REQUIREMENT |
Look through the records below for the line with "ativo_circ : Q;". Return that line and each one after it up to and including the line with "(** [a < b] as a test. *)", exactly.

Stored data entries

(** * AutoDD: the KPI, scoring and diagnosis engine of [app.py]

    A shallow embedding of the calculation block of [src/app.py] (the body of
    [if submitted:], lines 47-157), of the radar chart data and of the two
    report paragraphs computed from it (lines 183 and 203), and the
    properties the specification states about it (C1 to C10) or the code
    shows by itself (X1 to X15).

    Numbers.  The form fields are Python floats; they are modelled here by
    exact rationals ([Q]), so every statement below is about the arithmetic
    the code writes down, without binary rounding.  Equality of numbers is
    [Qeq] ([==]).  Python's [None] (and pandas' NaN for a missing cell) is
    [None] of an [option]. *)

From Stdlib Require Import QArith Qminmax Qround Qabs ZArith.
From Stdlib Require Import List String Ascii Bool Lia Lqa DecimalString.
Import ListNotations.

Open Scope string_scope.
Open Scope Q_scope.

(** ** Python dictionaries

    [kpis] and [benchmarks] are dicts with string keys.  Insertion order is
    observable ([df.iterrows()] walks the rows in that order), so a dict is
    an association list: [set] overwrites in place or appends, [get] is
    [None] where Python raises [KeyError]. *)
Module Dict.

Definition t (V : Type) : Type := list (string * V).

Definition empty {V : Type} : t V := [].

Fixpoint set {V : Type} (d : t V) (k : string) (v : V) : t V :=
  match d with
  | [] => [(k, v)]
  | (k', v') :: d' =>
      if String.eqb k' k then (k', v) :: d' else (k', v') :: set d' k v
  end.

Fixpoint get {V : Type} (d : t V) (k : string) : option V :=
  match d with
  | [] => None
  | (k', v') :: d' => if String.eqb k' k then Some v' else get d' k
  end.

Definition keys {V : Type} (d : t V) : list string := map fst d.

End Dict.

(** Sequencing of computations that may raise. *)
Definition bind {A B : Type} (m : option A) (k : A -> option B) : option B :=
  match m with
  | Some a => k a
  | None => None
  end.

Notation "x <- m ;; k" := (bind m (fun x => k))
  (at level 61, m at next level, right associativity).

(** ** The form (lines 25-44)

    Ten [st.number_input] fields, each with [min_value=0.0], and the company
    name. *)
Record Form : Type := mkForm {
  company_name : string;
  receita : Q;
  lucro_bruto : Q;
  ebitda : Q;
  lucro_liquido : Q;
  ativo_total : Q;
  passivo_total : Q;
  patrimonio_liquido : Q;
  divida_liquida : Q;
  ativo_circ : Q;
  passivo_circ : Q
}.

(** What [min_value=0.0] guarantees of a submitted form. *)
Definition nonneg (f : Form) : Prop :=
  0 <= receita f /\ 0 <= lucro_bruto f /\ 0 <= ebitda f /\
  0 <= lucro_liquido f /\ 0 <= ativo_total f /\ 0 <= passivo_total f /\
  0 <= patrimonio_liquido f /\ 0 <= divida_liquida f /\
  0 <= ativo_circ f /\ 0 <= passivo_circ f.

(** Truth value of a number in a condition: [if x] holds unless [x] is 0. *)
Definition truthy (x : Q) : bool := negb (Qeq_bool x 0).

(** [a < b] as a test. *)
Definition Qltb (a b : Q) : bool := negb (Qle_bool b a).

(** ** KPIs (lines 50-57) *)
Definition kpis (f : Form) : Dict.t (option Q) :=
  let kpis := Dict.empty in
  let kpis := Dict.set kpis "Margem Bruta"
    (if truthy (receita f) then Some (lucro_bruto f / receita f) else None) in
  let kpis := Dict.set kpis "Margem EBITDA"
    (if truthy (receita f) then Some (ebitda f / receita f) else None) in
  let kpis := Dict.set kpis "Margem Líquida"
    (if truthy (receita f) then Some (lucro_liquido f / receita f) else None) in
  let kpis := Dict.set kpis "ROE"
    (if truthy (patrimonio_liquido f)
     then Some (lucro_liquido f / patrimonio_liquido f) else None) in
  let kpis := Dict.set kpis "ROA"
    (if truthy (ativo_total f)
     then Some (lucro_liquido f / ativo_total f) else None) in
  let kpis := Dict.set kpis "Dívida/PL"
    (if truthy (patrimonio_liquido f)
     then Some (divida_liquida f / patrimonio_liquido f) else None) in
  let kpis := Dict.set kpis "Liquidez Corrente"
    (if truthy (ativo_circ f) && truthy (passivo_circ f)
     then Some (ativo_circ f / passivo_circ f) else None) in
  kpis.

(** ** Benchmarks (lines 60-68) *)
Definition benchmarks : Dict.t Q :=
  [ ("Margem Bruta", 0.40);
    ("Margem EBITDA", 0.20);
    ("Margem Líquida", 0.10);
    ("ROE", 0.15);
    ("ROA", 0.07);
    ("Dívida/PL", 1.0);
    ("Liquidez Corrente", 1.5) ].

(** ** The data frame (lines 71-74)

    One row per key of [kpis], in insertion order.  A cell is [None] where
    pandas holds NaN: a [None] value, a key missing from [benchmarks], and
    whatever is computed from such a cell.  Every benchmark is a non-zero
    constant, so the division of line 73 never has a zero divisor. *)
Record Row : Type := mkRow {
  Valor : option Q;
  Benchmark : option Q;
  Desvio : option Q;
  Valor_pct : option Q
}.

Definition DataFrame : Type := list (string * Row).

Definition cell2 (op : Q -> Q -> Q) (a b : option Q) : option Q :=
  match a, b with
  | Some x, Some y => Some (op x y)
  | _, _ => None
  end.

Definition cell1 (op : Q -> Q) (a : option Q) : option Q :=
  match a with
  | Some x => Some (op x)
  | None => None
  end.

Definition df (kpis : Dict.t (option Q)) : DataFrame :=
  map (fun kv : string * option Q =>
         let (i, valor) := kv in
         let benchmark := Dict.get benchmarks i in
         let desvio :=
           cell1 (fun x => x * 100)
                 (cell2 Qdiv (cell2 Qminus valor benchmark) benchmark) in
         let valor_pct := cell1 (fun x => x * 100) valor in
         (i, mkRow valor benchmark desvio valor_pct))
      kpis.

(** ** Health score (lines 109-120) *)
Definition normalize (v : option Q) (ideal max_val : Q) : Q :=
  match v with
  | None => 0
  | Some v => if negb (Qeq_bool ideal 0) then Qmin (v / ideal) 1.0 else 0
  end.

Definition score (kpis : Dict.t (option Q)) : option Q :=
  margem_ebitda <- Dict.get kpis "Margem EBITDA" ;;
  margem_liquida <- Dict.get kpis "Margem Líquida" ;;
  roe <- Dict.get kpis "ROE" ;;
  divida_pl <- Dict.get kpis "Dívida/PL" ;;
  liquidez <- Dict.get kpis "Liquidez Corrente" ;;
  Some ((0.25 * normalize margem_ebitda 0.2 0.4 +
         0.2 * normalize margem_liquida 0.1 0.2 +
         0.25 * normalize roe 0.15 0.3 +
         0.2 * (1 - normalize divida_pl 1 3) +
         0.1 * normalize liquidez 1.5 3) * 100).

(** ** Diagnosis (lines 135-146)

    One [if]/[elif] chain assigns both texts. *)
Definition diagnosis_excelente :=
  "Excelente condição financeira. Estrutura de capital sólida e margens saudáveis.".
Definition recommendation_excelente :=
  "A empresa apresenta perfil atrativo para investidores institucionais e estratégicos.".
Definition diagnosis_boa :=
  "Boa condição financeira, com pontos de atenção em margens ou alavancagem.".
Definition recommendation_boa :=
  "Pode ser considerada para investimento, desde que haja monitoramento de eficiência operacional.".
Definition diagnosis_moderada :=
  "Situação moderada, com fragilidades em rentabilidade ou endividamento.".
Definition recommendation_moderada :=
  "Investimento requer análise aprofundada e possível reestruturação de capital.".
Definition diagnosis_fraca :=
  "Condição financeira fraca. Elevado risco operacional e financeiro.".
Definition recommendation_fraca :=
  "Não recomendada para investimento no estágio atual.".

Definition diagnosis_recommendation (score : Q) : string * string :=
  if Qle_bool 80 score then (diagnosis_excelente, recommendation_excelente)
  else if Qle_bool 60 score then (diagnosis_boa, recommendation_boa)
  else if Qle_bool 40 score then (diagnosis_moderada, recommendation_moderada)
  else (diagnosis_fraca, recommendation_fraca).

(** ** Formatting with [:.1f]

    One digit after the point, the nearest such decimal to the exact value,
    a tie going to the even last digit; the sign is kept, also on a negative
    value that rounds to zero. *)
Definition round_half_even (x : Q) : Z :=
  let n := Qfloor x in
  match Qcompare (x - inject_Z n) (1 # 2) with
  | Lt => n
  | Gt => (n + 1)%Z
  | Eq => if Z.even n then n else (n + 1)%Z
  end.

Definition digits (n : Z) : string :=
  NilZero.string_of_uint (N.to_uint (Z.to_N n)).

Definition format_1f (x : Q) : string :=
  let tenths := round_half_even (Qabs x * 10) in
  (if Qltb x 0 then "-" else "") ++
  digits (tenths / 10) ++ "." ++ digits (tenths mod 10).

(** ** Automatic comparisons (lines 149-157) *)
Definition comparisons_step (comparisons : list string) (ir : string * Row)
  : list string :=
  let (i, row) := ir in
  match Desvio row with
  | Some desvio =>
      if Qltb 10 desvio then
        comparisons ++ [i ++ " acima do benchmark (+" ++ format_1f desvio ++ "%)"]
      else if Qltb desvio (-10) then
        comparisons ++ [i ++ " abaixo do benchmark (" ++ format_1f desvio ++ "%)"]
      else comparisons
  | None => comparisons
  end.

Definition comparisons (df : DataFrame) : list string :=
  fold_left comparisons_step df [].

Fixpoint join (sep : string) (l : list string) : string :=
  match l with
  | [] => ""
  | [s] => s
  | s :: l' => s ++ sep ++ join sep l'
  end.

Definition newline : string := String (ascii_of_nat 10) EmptyString.

Definition fallback_message : string :=
  "Os indicadores estão próximos das médias de mercado.".

Definition insights (comparisons : list string) : string :=
  match comparisons with
  | [] => fallback_message
  | _ => "• " ++ join (newline ++ "• ") comparisons
  end.

(** ** The whole calculation (lines 47-157)

    Everything the block computes from a submitted form and hands to the
    table, the chart and the report. *)
Record Output : Type := mkOutput {
  out_kpis : Dict.t (option Q);
  out_df : DataFrame;
  out_score : Q;
  out_diagnosis : string;
  out_recommendation : string;
  out_comparisons : list string;
  out_insights : string
}.

Definition logica (f : Form) : option Output :=
  let kpis := kpis f in
  let df := df kpis in
  score <- score kpis ;;
  let (diagnosis, recommendation) := diagnosis_recommendation score in
  let comparisons := comparisons df in
  Some (mkOutput kpis df score diagnosis recommendation comparisons
                 (insights comparisons)).

(** ** Sample forms *)
Definition form_zero : Form :=
  mkForm "" 0 0 0 0 0 0 0 0 0 0.

Definition form_sample : Form :=
  mkForm "Alpargatas S.A." 1000 450 250 120 2000 1200 800 700 500 300.

(** ** The formula of the specification

    Written from the specification's sentences, to be compared with [score]:
    [normalize(v, ideal)] is 0 when [v] is undefined or [ideal] is 0 and
    [min(v/ideal, 1.0)] otherwise; the score is 100 times the weighted sum. *)
Definition spec_normalize (v : option Q) (ideal : Q) : Q :=
  match v with
  | None => 0
  | Some x => if Qeq_bool ideal 0 then 0 else Qmin (x / ideal) 1.0
  end.

Definition spec_score
  (EbitdaMargin NetMargin ROE DebtToEquity CurrentRatio : option Q) : Q :=
  100 * (0.25 * spec_normalize EbitdaMargin 0.20 +
         0.20 * spec_normalize NetMargin 0.10 +
         0.25 * spec_normalize ROE 0.15 +
         0.20 * (1 - spec_normalize DebtToEquity 1.0) +
         0.10 * spec_normalize CurrentRatio 1.5).

(** A KPI is defined when its key holds a number, undefined when it holds
    [None]. *)
Definition kpi_defined (kpis : Dict.t (option Q)) (k : string) : Prop :=
  exists v, Dict.get kpis k = Some (Some v).

Definition kpi_undefined (kpis : Dict.t (option Q)) (k : string) : Prop :=
  Dict.get kpis k = Some None.

(** The score as a function of one KPI, the rest of the mapping fixed. *)
Definition score_at (kpis : Dict.t (option Q)) (k : string) (v : Q) : option Q :=
  score (Dict.set kpis k (Some v)).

EXPECTED OUTPUT |
  ativo_circ : Q;
  passivo_circ : Q
}.

(** What [min_value=0.0] guarantees of a submitted form. *)
Definition nonneg (f : Form) : Prop :=
  0 <= receita f /\ 0 <= lucro_bruto f /\ 0 <= ebitda f /\
  0 <= lucro_liquido f /\ 0 <= ativo_total f /\ 0 <= passivo_total f /\
  0 <= patrimonio_liquido f /\ 0 <= divida_liquida f /\
  0 <= ativo_circ f /\ 0 <= passivo_circ f.

(** Truth value of a number in a condition: [if x] holds unless [x] is 0. *)
Definition truthy (x : Q) : bool := negb (Qeq_bool x 0).

(** [a < b] as a test. *)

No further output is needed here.